A month earlier, Cruise had won a Golden Globe for Best Supporting Actor, thanks to his performance as Frank “T.J.” Mackey in Magnolia, his profane swagger placed into stark relief by the tears he’d shed at his dying father’s bedside, Jason Robards never speaking to him during the shooting of the scene. Relaxed, happy, voluble, Cruise recalled a semi-disastrous boat trip he’d taken with his kids, in which a Jet Ski had struck the hull, a motor had malfunctioned, and a barbecue grill had plunged off the deck and into the water, forcing him to scuba down and attempt to retrieve it — a Griswoldian vacation (while Nicole was shooting Moulin Rouge) aboard the good ship Alibi that would be summed up by then 7-year-old Isabella, in five words that seemed wittily to sum up the arc of her father’s life: “It was tragic, then fun.”

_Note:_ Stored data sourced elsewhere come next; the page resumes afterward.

(* ===== verification/WatchList.v ===== *)
(** [watch/mod.rs], what is watched: the list of scripts a watch takes of
    the wallets, what a server refused of it, what each wallet's part
    comes to, and what a screen says of what is left out. The clock counts
    nanoseconds. A script, the decoder of its hexadecimal, its script
    hash and the counters of a server are of other crates or files:
    parameters. *)
From S2P Require Import Prelude Utf8 Text Store.
From Stdlib Require Import Ascii.
From stdpp Require sorting.

(** ** Limits *)

Definition MAX_SCRIPTS_PER_WALLET : Z := 200.
Definition MAX_SCRIPTS : Z := 2000.
Definition OWN_NODE_MAX_SCRIPTS : Z := 20000.
Definition OWN_NODE_MAX_SCRIPTS_PER_WALLET : Z := OWN_NODE_MAX_SCRIPTS.
Definition MAX_SCRIPT_BYTES : Z := 10000.

Record WatchLimits := { per_wallet : Z; total : Z }.

Module WatchLimits.
Definition DEFAULT : WatchLimits := {| per_wallet := MAX_SCRIPTS_PER_WALLET; total := MAX_SCRIPTS |}.
Definition OWN_NODE : WatchLimits := {| per_wallet := OWN_NODE_MAX_SCRIPTS_PER_WALLET; total := OWN_NODE_MAX_SCRIPTS |}.
End WatchLimits.

(** [BackendConfig::is_own_node]. *)
Definition is_own_node (backend : BackendConfig) : bool :=
  match backend with
  | Public _ => false
  | CustomEsplora _ own_node | CustomElectrum _ own_node => own_node
  end.

Definition limits_of (backend : BackendConfig) : WatchLimits :=
  if is_own_node backend then WatchLimits.OWN_NODE else WatchLimits.DEFAULT.

(** ** The servers' software *)

Inductive ServerSoftware := Fulcrum | ElectrumX | ElectrsEsplora | MempoolElectrs.
Inductive Software := Named (software : ServerSoftware) | Electrs | Unknown.

Definition software_settings (software : ServerSoftware) : list string :=
  match software with
  | Fulcrum => ["max_subs_per_ip"]
  | ElectrumX => ["COST_SOFT_LIMIT"; "COST_HARD_LIMIT"]
  | ElectrsEsplora => ["--electrum-subscription-limit"]
  | MempoolElectrs => ["--electrum-max-subscriptions"]
  end.

Definition software_of (words : option string) : Software :=
  let name := lower (trim (unwrap_or words "")) in
  if starts_with "fulcrum" name then Named Fulcrum
  else if starts_with "electrumx" name then Named ElectrumX
  else if starts_with "electrs-esplora" name then Named ElectrsEsplora
  else if starts_with "mempool-electrs" name then Named MempoolElectrs
  else if starts_with "electrs/" name then Electrs
  else Unknown.

Inductive Remedy :=
| OwnNode (limits : WatchLimits)
| RaiseServerLimit (server : option ServerSoftware) (settings : list string).

Definition remedy_raise (software : option string) : option Remedy :=
  match software_of software with
  | Named server => Some (RaiseServerLimit (Some server) (software_settings server))
  | Electrs => None
  | Unknown => Some (RaiseServerLimit None [])
  end.

(** ** Refusals *)

(** [Duration::from_secs] and [from_millis]: the clock counts
    nanoseconds. *)
Definition secs (n : Z) : Z := n * 1000000000.
Definition millis (n : Z) : Z := n * 1000000.

Record Timings := {
  quiet : Z;
  burst : Z;
  gap : Z;
  keepalive : Z;
  pong : Z;
  backoff_first : Z;
  backoff_cap : Z;
  stable : Z;
  connect : Z;
  tor_connect : Z;
  poll : Z;
  reprobe : Z;
  retries : Z * Z;
  hold : Z;
  hold_cap : Z;
  due : Z;
  t_refused : Z;
  limit_kept : Z;
  zero_limit_kept : Z;
  first_session : Z;
  stale : Z;
}.

(** [Timings::of], on the [keepalive_secs] of a configuration. *)
Definition timings_of (keepalive_secs : option Z) : Timings :=
  let keepalive := Z.min (Z.max (unwrap_or keepalive_secs 240) 30) 540 in
  {| quiet := millis 300; burst := secs 2; gap := secs 1; keepalive := secs keepalive; pong := secs 20;
     backoff_first := secs 2; backoff_cap := secs 120; stable := secs 60; connect := secs 20; tor_connect := secs 60;
     poll := secs 60; reprobe := secs (30 * 60); retries := (secs 3, secs 10); hold := secs 30; hold_cap := secs (10 * 60);
     due := secs (10 * 60); t_refused := secs (15 * 60); limit_kept := secs (24 * 60 * 60);
     zero_limit_kept := secs (60 * 60); first_session := secs 20; stale := secs (2 * 60 * 60) |}.

Record Refusals := {
  r_limit : option nat;
  learned : option Z;
  cut : bool;
  refused : gset string;
  r_left_out : gset string;
}.

Definition no_refusals : Refusals :=
  {| r_limit := None; learned := None; cut := false; refused := ∅; r_left_out := ∅ |}.

Definition learn (r : Refusals) (limit : nat) (now : Z) : Refusals :=
  {| r_limit := Some limit; learned := Some now; cut := false; refused := refused r; r_left_out := r_left_out r |}.

Definition learn_cut (r : Refusals) (limit : nat) (now : Z) : Refusals :=
  let r := learn r limit now in
  {| r_limit := r_limit r; learned := learned r; cut := true; refused := refused r; r_left_out := r_left_out r |}.
Lemma step_timely s l s' : timely s -> step s l s' -> timely s'.
Proof.
  intros [Hp Hr] Hs. destruct Hs as [s id m|s kept|s t Ht Hd|s d c Hf|s e He|s Hq]; split; cbn [now bursts]; try done.
  - intros id' p. destruct (marked_self (bursts s) id m (now s)) as (p1 & Hp1 & Hl1 & Hf1). destruct (decide (id' = id)) as [->|Hne].
    + rewrite Hp1. intros [= <-]. rewrite Hl1, Hf1. destruct Hbrisk as [Hq Hb _].
      destruct (pending (bursts s) !! id) as [p0|] eqn:Ep.
      * destruct (Hp id p0 Ep) as (? & ? & Hd). split; [lia|]. split; [lia|]. revert Hd. unfold due_at.
        rewrite marked_reported, Hl1, Hf1. destruct (reported (bursts s) !! id); lia.
      * split; [lia|]. split; [lia|]. etrans; [apply (due_at_settled (marked (bursts s) id m (now s)) id p1); rewrite ?Hl1, ?Hf1; lia|lia].
    + rewrite marked_other by done. intros Hx. destruct (Hp id' p Hx) as (? & ? & ?). split; [done|]. split; [done|].
      by rewrite (due_at_reported (bursts s)) by by rewrite marked_reported.
  - intros id' r. rewrite marked_reported. apply Hr.
  - intros id p [Hx Hk]%keep_lookup. destruct (Hp id p Hx) as (? & ? & Hd). split; [done|]. split; [done|].
    revert Hd. unfold due_at, keep_wallets. cbn [reported].
    destruct (filter _ (reported (bursts s)) !! id) as [r|] eqn:Er.
    + apply keep_lookup in Er as [-> _]. done.
    + destruct (reported (bursts s) !! id) as [r|] eqn:Er'; [|done].
      assert (filter (fun w : string * Z => w.1 ∈ kept) (reported (bursts s)) !! id = Some r) by by apply keep_lookup. congruence.
  - intros id r [Hx _]%keep_lookup. by eapply Hr.
  - intros id p Hx. destruct (Hp id p Hx) as (? & ? & ?). destruct (next_deadline_some _ _ _ Hx) as [deadline Hdl].
    specialize (Hd _ Hdl). pose proof (next_deadline_le _ _ _ _ Hdl Hx). lia.
  - intros id r Hx. specialize (Hr id r Hx). lia.
  - intros id p Hx. pose proof (flush_cases (bursts s) (queue s) (now s) id) as Hc. rewrite Hf in Hc.
    destruct Hc as [(p0 & Hp0 & Hd & [(E & _)|[E Er]])|(Hd & E & Er)]; rewrite E in Hx; [done| |].
    + injection Hx as <-. unfold refused. cbn [first last]. split; [done|]. split; [done|]. destruct Hbrisk.
      etrans; [apply (due_at_settled d id (refused (now s) p0)); simpl; lia|]. unfold refused. lia.
    + destruct (Hp id p Hx) as (? & ? & ?). split; [done|]. split; [done|]. by rewrite (due_at_reported (bursts s)).
  - intros id r Hx. pose proof (flush_cases (bursts s) (queue s) (now s) id) as Hc. rewrite Hf in Hc.
    destruct Hc as [(p0 & Hp0 & Hd & [(_ & E & _)|[_ E]])|(_ & _ & E)]; rewrite E in Hx; [by injection Hx as <-|by eapply Hr..].
Qed.

Lemma run_timely s tr s' : timely s -> run s tr s' -> timely s'.
Proof. intros Hs Hr. induction Hr as [|s l s1 tr s' Hl _ IH]; [done|]. apply IH. by eapply step_timely. Qed.
Definition take_address (p : Payload) (its_meta : WalletMeta) (address : string) (proven : list Proven) (top : Headers)
  (server : Endpoint) (took_ms now : Z) : Payload * CoreResult (option SyncReport) :=
  match find_record p (m_id its_meta) with
  | Err e => (p, Err e)
  | Ok stored =>
    match address_state stored, proven with
    | None, _ => (p, Ok None)
    | Some watch, [proven] =>
      if negb (bool_decide (address_script address (m_network its_meta) = Some (pv_script proven))) then (p, Ok None)
      else if bool_decide (address_status parse_txid sha256 watch = Some (pv_status proven))
      then (p, Ok (Some (nothing_new (m_id its_meta) (address_balance watch) (tip_height watch) server took_ms)))
      else
        let held := address_history parse_txid watch in
        match foretells held proven, block_of proven with
        | Some _, Some (height, header) =>
          if height <? tip_height watch then (p, Ok None)
          else
            let taken := taken_state watch (waiting_txids held) height (h_time header) (last_height top) in
            match apply_address_state save p its_meta taken server took_ms false now with
            | (p, Ok report) => (p, Ok (Some report))
            | (p, Err e) => (p, Err e)
            end
        | _, _ => (p, Ok None)
        end
    | Some _, _ => (p, Ok None)
    end
  end.

(** [take], for a watched address; what it does of a descriptor wallet,
    whose state is the engine's, is [descriptor]. *)
Definition take_confirmations
  (descriptor : Payload -> WalletMeta -> list Proven -> Headers -> Endpoint -> Payload * CoreResult (option SyncReport))
  (p : Payload) (id : string) (proven : list Proven) (took_ms now : Z) : Payload * CoreResult (option SyncReport) :=
  match find_record p id with
  | Err e => (p, Err e)
  | Ok stored =>
    let its_meta := meta stored in
    let '(config, certs) := chain_setup p (m_network its_meta) in
    match server_of config certs (m_network its_meta) proven, top_chain (m_network its_meta) proven with
    | Some server, Some top =>
      let early := any (fun proven => match block_of proven with
                                      | Some (height, _) => is_some (checkpoint_for (m_network its_meta) height)
                                      | None => false
                                      end) proven in
      if early then (p, Ok None)
      else match m_kind its_meta with
           | WalletKind.Descriptors _ _ _ => descriptor p its_meta proven top server
           | WalletKind.SingleAddress address => take_address p its_meta address proven top server took_ms now
           end
    | _, _ => (p, Ok None)
    end
  end.
End Foretold.

(** ** What they promise *)

Lemma find_map_first {A} (f : A -> bool) l x : List.find f l = Some x -> In x l /\ f x = true.
Proof. apply List.find_some. Qed.

Section Updates.
Context {C : Type}.
Implicit Types (p : VaultPayload (WalletRecord C)) (l : list (WalletRecord C)).

Definition same_name (change : WalletRecord C -> WalletRecord C) : Prop := forall r, m_id (meta (change r)) = m_id (meta r).

Lemma named_change (change : WalletRecord C -> WalletRecord C) id r : same_name change -> named id (change r) = named id r.
Proof. intros Hs. unfold named. by rewrite Hs. Qed.

Lemma find_updated change id l r : same_name change -> List.find (named id) l = Some r ->
  List.find (named id) (update_first (named id) change l) = Some (change r).
Proof.
  intros Hs. induction l as [|x l IH]; cbn; [done|]. destruct (named id x) eqn:E.
  - intros [= ->]. cbn. by rewrite named_change, E.
  - intros Hr. cbn. rewrite E. by apply IH.
Qed.

Lemma find_others change id other l : same_name change -> other <> id ->
  List.find (named other) (update_first (named id) change l) = List.find (named other) l.
Proof.
  intros Hs Hne. induction l as [|x l IH]; cbn; [done|]. destruct (named id x) eqn:E; cbn; [|by rewrite IH].
  rewrite named_change by done. destruct (named other x) eqn:Eo; [|done].
  apply bool_decide_eq_true_1 in E, Eo. congruence.
Qed.

Lemma updated_In change id l r : In r (update_first (named id) change l) ->
  In r l \/ exists old, List.find (named id) l = Some old /\ r = change old.
Proof.
  induction l as [|x l IH]; cbn; [done|]. destruct (named id x) eqn:E.
  - intros [<-|Hin]; [right; by exists x|left; by right].
  - intros [<-|Hin]; [left; by left|]. destruct (IH Hin) as [?|?]; [left; by right|by right].
Qed.

Lemma update_twice change change' id l : same_name change ->
  update_first (named id) change' (update_first (named id) change l) = update_first (named id) (fun r => change' (change r)) l.
Proof.
  intros Hs. induction l as [|x l IH]; [done|]. cbn. destruct (named id x) eqn:E; cbn; [by rewrite named_change, E|]. by rewrite E, IH.
Qed.

Lemma find_record_Ok p id r : find_record p id = Ok r <-> List.find (named id) (wallets p) = Some r.
Proof. unfold find_record. destruct (List.find _ _) as [x|]; split; by intros [= ->]. Qed.
(** C24: The frames of a BBQr, scanned: its parts may come in any order, as
    many times as they will, with damaged frames and frames of other codes
    among them, within the frames a scan may bring. The scan answers with
    the parts it has seen until it has seen them all, and then with what
    the parts hold, one after the other in their order. *)
Theorem bbqr_in_any_order first rest header p payload :
  bbqr_header (trim first) = Ok (header, p) -> one_of "UJPT" (file_type header) = true -> one_of "H2Z" (encoding header) = true ->
  (forall frame i q, In frame (first :: rest) -> part_of header frame = Some (i, q) -> q = payload i) ->
  shown (first :: rest) <= scan_frame_limit (b_total header) ->
  let total := Z.to_nat (b_total header) in
  let seen i := any (brings header i) (first :: rest) in
  assemble (first :: rest) =
    if all seen (seq 0 total) then whole_code header (List.map payload (seq 0 total))
    else Ok {| q_format := Bbqr; q_received := Z.of_nat (tally total seen); q_total := b_total header; q_complete := false;
               q_text := None; q_warnings := [] |}.
Proof.
  intros Hh Hf He Hone Hl total seen. destruct (bbqr_header_right _ _ _ Hh) as (Hb & Hu & Hs & Hi).
  assert (Hnb : not_blank first = true) by (unfold not_blank; by rewrite bool_decide_eq_false_2).
  assert (Hfirst : scan_take new_scan first = on_its_way header payload [first]).
  { unfold scan_take, new_scan. cbn [frames fold]. rewrite bool_decide_eq_false_2 by done. unfold on_its_way.
    assert (Hsh : shown [first] = 1) by (unfold shown, retain; cbn [List.filter]; by rewrite Hnb).
    rewrite Hsh. f_equal; [unfold announced_parts; by rewrite Hu, Hh|]. unfold first_fold. rewrite Hu, Hs. unfold bbqr_open. rewrite Hh, Hf, He. cbn [negb].
    assert (Hempty : {| bf_encoding := encoding header; bf_file_type := file_type header; bf_total := b_total header;
                        parts := repeat None (Z.to_nat (b_total header)); bf_received := 0; outcome := None |}
                     = code_fold header (fun _ => false) payload).
    { unfold code_fold. cbv zeta. fold total. rewrite (all_more total (fun _ => false) 0) by (done || unfold total; lia).
      by rewrite slots_none, tally_none. }
    rewrite Hempty, (take_brings header payload); [|intros i q Hq; eapply Hone; [by left|exact Hq]]. f_equal. apply code_fold_same. intros i. unfold any. cbn. by rewrite orb_false_r. }
  unfold assemble. cbn [foldl]. rewrite Hfirst, (scan_goes_on header payload [first] rest).
  - change ([first] ++ rest) with (first :: rest). unfold progress. cbn [frames on_its_way limit fold].
    assert (Hpos : 0 < shown (first :: rest)) by (unfold shown, retain; cbn [List.filter]; rewrite Hnb; cbn [length]; lia).
    destruct (Z.eqb_spec (shown (first :: rest)) 0); [lia|]. destruct (Z.gtb_spec (shown (first :: rest)) (scan_frame_limit (b_total header))); [lia|].
    unfold bbqr_progress, code_fold. fold total. fold seen. destruct (all seen (seq 0 total)) eqn:Ea; cbn [outcome bf_received bf_total]; [|done].
    unfold bbqr_decode. cbn [bf_encoding bf_file_type bf_received bf_total parts].
    assert (Hj : joined (slots total seen payload) = String.concat "" (List.map payload (seq 0 total))) by (apply joined_slots, all_true, Ea).
    assert (Ht : Z.of_nat (tally total seen) = b_total header).
    { pose proof (tally_all total seen) as E. rewrite Ea in E. apply Nat.eqb_eq in E. rewrite E. unfold total. lia. }
    rewrite Hj, Ht. apply replay_whole.
  - unfold shown, retain. cbn [List.filter]. by rewrite Hnb.
  - intros f i q Hin Hq. eapply Hone; [by right|exact Hq].
  - done.
Qed.
End Bbqr.
Definition reorder (ids : list string) (p : Payload) : CoreResult (unit * Payload) :=
  let? _ := check_order p [] ids in
  Ok (tt, set_wallets p (pour (wallets p) (zip (indices (moves ids) (wallets p)) (movers p ids)))).

Definition reorder_wallets (state : ManagerState) (ids : list string) (save : result unit VaultError) : ManagerState * CoreResult unit :=
  commit_state state save (reorder ids).

(** ** Removing *)

Definition remove (id : string) (p : Payload) : CoreResult (unit * Payload) :=
  let kept := retain (fun record => negb (named id record)) (wallets p) in
  if (length kept =? length (wallets p))%nat then Err (WalletNotFound id)
  else
    let p := set_wallets p kept in
    let p := set_unclaimed p (retain (fun news => negb (bool_decide (un_wallet_id news = id))) (unclaimed p)) in
    let p := set_announced p (retain (fun told => negb (bool_decide (an_wallet_id told = id))) (announced p)) in
    let p := set_vanishing p (retain (fun missed => negb (bool_decide (va_wallet_id missed = id))) (vanishing p)) in
    Ok (tt, p).

Definition remove_wallet (state : ManagerState) (id : string) (save : result unit VaultError) : ManagerState * CoreResult unit :=
  match commit_state state save (remove id) with
  | (state, Err e) => (state, Err e)
  | (state, Ok _) => ({| payload := payload state; engines := delete id (engines state) |}, Ok tt)
  end.
End Wallets.

(** ** The order asked for *)

Section Order.
Context `{Keys} `{Bdk}.

Abbreviation WalletRecord := (WalletRecord ChangeSet).
Abbreviation Payload := (VaultPayload WalletRecord).

(** What pouring does, wallet by wallet: a mover takes the place of each
    wallet that moves. *)
Fixpoint refilled (f : WalletRecord -> bool) (l ms : list WalletRecord) : list WalletRecord :=
  match l with
  | [] => []
  | x :: l =>
    if f x then match ms with m :: ms => m :: refilled f l ms | [] => x :: refilled f l [] end
    else x :: refilled f l ms
  end.

Lemma indices_cons {A} (f : A -> bool) x l : indices f (x :: l) = (if f x then [0%nat] else []) ++ List.map S (indices f l).
Proof.
  unfold indices. cbn [length seq retain List.filter]. change (@List.filter nat) with (@retain nat).
  assert (Hs : retain (fun i => match (x :: l) !! i with Some y => f y | None => false end) (seq 1 (length l)) = List.map S (retain (fun i => match l !! i with Some y => f y | None => false end) (seq 0 (length l)))).
  { rewrite <- seq_shift. unfold retain. induction (seq 0 (length l)) as [|i k IH]; [done|]. cbn [List.map List.filter]. change ((x :: l) !! S i) with (l !! i).
    destruct (match l !! i with Some y => f y | None => false end); cbn [List.map]; by rewrite IH. }
  cbn [List.filter] in *. unfold retain in Hs |- *. cbn [lookup list_lookup]. destruct (f x); cbn [app]; by rewrite Hs.
Qed.

Lemma pour_later x l (slots : list nat) ms : pour (x :: l) (zip (List.map S slots) ms) = x :: pour l (zip slots ms).
Proof.
  revert l ms. induction slots as [|i slots IH]; intros l [|m ms]; try done. cbn [List.map zip zip_with pour foldl fst snd].
  change (<[S i := m]> (x :: l)) with (x :: <[i := m]> l). apply IH.
Qed.

Lemma pour_refills f l : forall ms, pour l (zip (indices f l) ms) = refilled f l ms.
Proof.
  induction l as [|x l IH]; intros ms; [done|]. rewrite indices_cons. cbn [refilled]. destruct (f x); cbn [app].
  - destruct ms as [|m ms]; cbn [zip zip_with].
    + rewrite <- (IH []). unfold pour. by destruct (List.map S (indices f l)), (indices f l).
    + cbn [pour foldl fst snd]. change (<[0%nat := m]> (x :: l)) with (m :: l). change (foldl _ ?a ?b) with (pour a b). by rewrite pour_later, IH.
  - by rewrite pour_later, IH.
Qed.
(** C34: A restore pins a host exactly when this vault does not pin it yet,
    when the host is an Electrum server of a backend in service after the
    restore, or a public server that signs its own certificate, and when
    the entries of the backup for that host, under every spelling of it,
    that are fingerprints at all, agree on one. *)
Theorem pins_restored_exactly (vault : Settings) backends payload host fingerprint :
  let certs := unwrap_or (bp_electrum_certs payload) ∅ in
  in_order (Store.backends vault) -> in_order backends ->
  restorable_certs vault backends payload !! host = Some fingerprint <->
  electrum_certs vault !! host = None
  /\ (served_in vault backends host \/ self_signed_public host)
  /\ (exists typed f, certs !! typed = Some f /\ is_fingerprint f = true /\ certificate_key typed = host)
  /\ (forall typed f, certs !! typed = Some f -> is_fingerprint f = true -> certificate_key typed = host -> upper f = fingerprint).
Proof.
  intros certs Hl Hm. rewrite <- named_right by done. unfold restorable_certs. rewrite map_lookup_filter_Some, lookup_omap. cbn [fst]. fold certs. rewrite agreed_right, list_elem_of_In.
  assert (Hp : forall fp, In fp (prints host (entries_in_order certs)) <-> exists typed f, certs !! typed = Some f /\ is_fingerprint f = true /\ certificate_key typed = host /\ upper f = fp).
  { intros fp. rewrite prints_In. split; intros (typed & f & Hin & Hr); exists typed, f; (split; [by apply entries_in_order_In|done]). }
  destruct (prints host (entries_in_order certs)) as [|f fs].
  { split; [by intros [? _]|]. intros (_ & _ & (typed & f & Hc & Hf & Hk) & _). exfalso. apply (proj2 (Hp (upper f))). by exists typed, f. }
  cbn [mbind option_bind]. destruct (proj1 (Hp f) (or_introl eq_refl)) as (typed & g & Hc & Hf & Hk & <-). split.
  - destruct (all _ fs) eqn:Ea; [|by intros [? _]]. intros [[= <-] [Hn Hv]]. split; [done|]. split; [done|]. split; [by exists typed, g|].
    intros typed' g' Hc' Hf' Hk'. destruct (proj2 (Hp (upper g'))) as [->|Hin]; [by exists typed', g'|done|].
    unfold all in Ea. rewrite forallb_forall in Ea. specialize (Ea _ Hin). by apply bool_decide_eq_true_1 in Ea.
  - intros (Hv & Hn & _ & Hall). assert (Ha : all (fun x => bool_decide (x = upper g)) fs = true).
    { apply all_true. intros x Hx. destruct (proj1 (Hp x) (or_intror Hx)) as (t' & g' & Hc' & Hf' & Hk' & <-). apply bool_decide_eq_true_2. by rewrite (Hall _ _ Hc' Hf' Hk'), (Hall _ _ Hc Hf Hk). }
    rewrite Ha, (Hall _ _ Hc Hf Hk). done.
Qed.
End Pins.
Lemma plan_hot budget watched turns skip hot e :
  In e (take (hot_of budget watched skip hot) (drop skip watched)) -> In e (plan budget watched turns skip hot).1.
Proof.
  unfold plan. fold (hot_of budget watched skip hot). intros He.
  destruct (drop (hot_of budget watched skip hot) (drop skip watched)); [done|]. apply in_app_iff. by left.
Qed.

Lemma plan_turned budget watched turns skip hot i e : let rest := in_turn budget watched skip hot in
  (i < share_of budget watched skip hot)%nat -> rest !! ((turns_first turns rest + i) mod length rest)%nat = Some e ->
  In e (plan budget watched turns skip hot).1.
Proof.
  intros rest Hi He. unfold plan. fold (hot_of budget watched skip hot). fold (in_turn budget watched skip hot). fold rest.
  destruct rest as [|x l] eqn:Er; [by rewrite lookup_nil in He|]. rewrite <- Er in *. apply in_app_iff. right.
  apply list_elem_of_In, list_elem_of_omap. exists i. split; [|done]. apply elem_of_seq. unfold share_of in Hi. fold rest in Hi. lia.
Qed.

Lemma plan_next budget watched turns skip hot : NoDup (List.map hex watched) -> let rest := in_turn budget watched skip hot in
  (0 < length rest)%nat ->
  turns_first (plan budget watched turns skip hot).2 rest
  = ((turns_first turns rest + share_of budget watched skip hot) mod length rest)%nat.
Proof.
  intros Hnd rest Hlen. unfold plan. fold (hot_of budget watched skip hot). fold (in_turn budget watched skip hot). fold rest.
  change (Nat.min (budget - hot_of budget watched skip hot) (length rest)) with (share_of budget watched skip hot).
  destruct rest as [|x l] eqn:Er; [simpl in Hlen; lia|]. rewrite <- Er in *. cbn [snd]. set (place := (_ mod _)%nat).
  assert (Hp : (place < length rest)%nat) by (apply Nat.mod_upper_bound; lia).
  destruct (lookup_lt_is_Some_2 rest place Hp) as [e He]. unfold turns_first. cbn [next]. rewrite He. cbn [option_map].
  rewrite (position_at rest place e); [done| |done]. eapply sublist_NoDup; [exact Hnd|]. apply map_sublist.
  unfold rest, in_turn. etrans; [apply sublist_drop|apply sublist_drop].
Qed.

Lemma rounds_turned budget watched skip hot i e k turns : NoDup (List.map hex watched) -> let rest := in_turn budget watched skip hot in
  let share := share_of budget watched skip hot in
  (0 < share)%nat -> (i < k * share)%nat -> rest !! ((turns_first turns rest + i) mod length rest)%nat = Some e ->
  exists read, In read (rounds budget watched turns skip hot k) /\ In e read.
Proof.
  intros Hnd rest share Hs. revert i turns. induction k as [|k IH]; intros i turns Hi He; [lia|]. simpl.
  pose proof (plan_next budget watched turns skip hot Hnd) as Hn. cbn zeta in Hn. fold rest share in Hn.
  pose proof (plan_turned budget watched turns skip hot i e) as Ht. cbn zeta in Ht. fold rest share in Ht.
  destruct (plan budget watched turns skip hot) as [read turns'] eqn:Eplan. cbn [fst snd] in *.
  assert (Hlen : (0 < length rest)%nat) by (unfold share, share_of in Hs; fold rest in Hs; lia).
  destruct (decide (i < share)%nat) as [Hlt|Hge]; [exists read; split; [by left|by apply Ht]|].
  destruct (IH (i - share)%nat turns') as (read' & Hin & He').
  - simpl in Hi. lia.
  - rewrite (Hn Hlen), Nat.Div0.add_mod_idemp_l. rewrite <- He. f_equal. f_equal. lia.
  - exists read'. split; [by right|done].
Qed.

Lemma plan_length budget watched turns skip hot : (length (plan budget watched turns skip hot).1 <= budget)%nat.
Proof.
  unfold plan. fold (hot_of budget watched skip hot). assert (hot_of budget watched skip hot <= budget)%nat by (unfold hot_of; lia).
  destruct (drop _ _) as [|x l] eqn:Er; cbn [fst]; [rewrite length_take; lia|]. rewrite <- Er. rewrite length_app, length_take.
  match goal with |- context [omap ?f (seq 0 ?m)] => assert (length (omap f (seq 0 m)) <= m)%nat end; [|lia].
  clear. generalize 0%nat as a. induction (Nat.min _ _) as [|m IH]; intros a; csimpl; [done|].
  destruct (_ !! _); simpl; specialize (IH (S a)); lia.
Qed.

The new swerves that life had in store — and with them, the constant need to adapt and change that Cruise had learned about through his childhood — would present themselves soon enough. On that day in 2000 near Sydney Harbor, his mind was elsewhere. “Isn’t it beautiful? I’ll tell you, it’s a high-quality life. What’s that?” he asked, pointing into the bay.
“I think they call that parasailing,” I said.
The former star of Top Gun considered the sight. “Yeah,” he said. “That just looks boring to me.”
Days later, he would be nominated for an Academy Award for Magnolia, that deathbed scene with Robards a kind of pinnacle of his capacity to generate ferocious, compelling emotion. “It’s just a very fine balance when you’re doing those scenes,” he said, “because you’re out there on the edge, and you’re doing things you can’t be responsible for.”
Which reminded me: Had he ever listened to that tape of his father? And for the only time in our hours of interviews over the years, he asked me to turn off the recorder for a moment.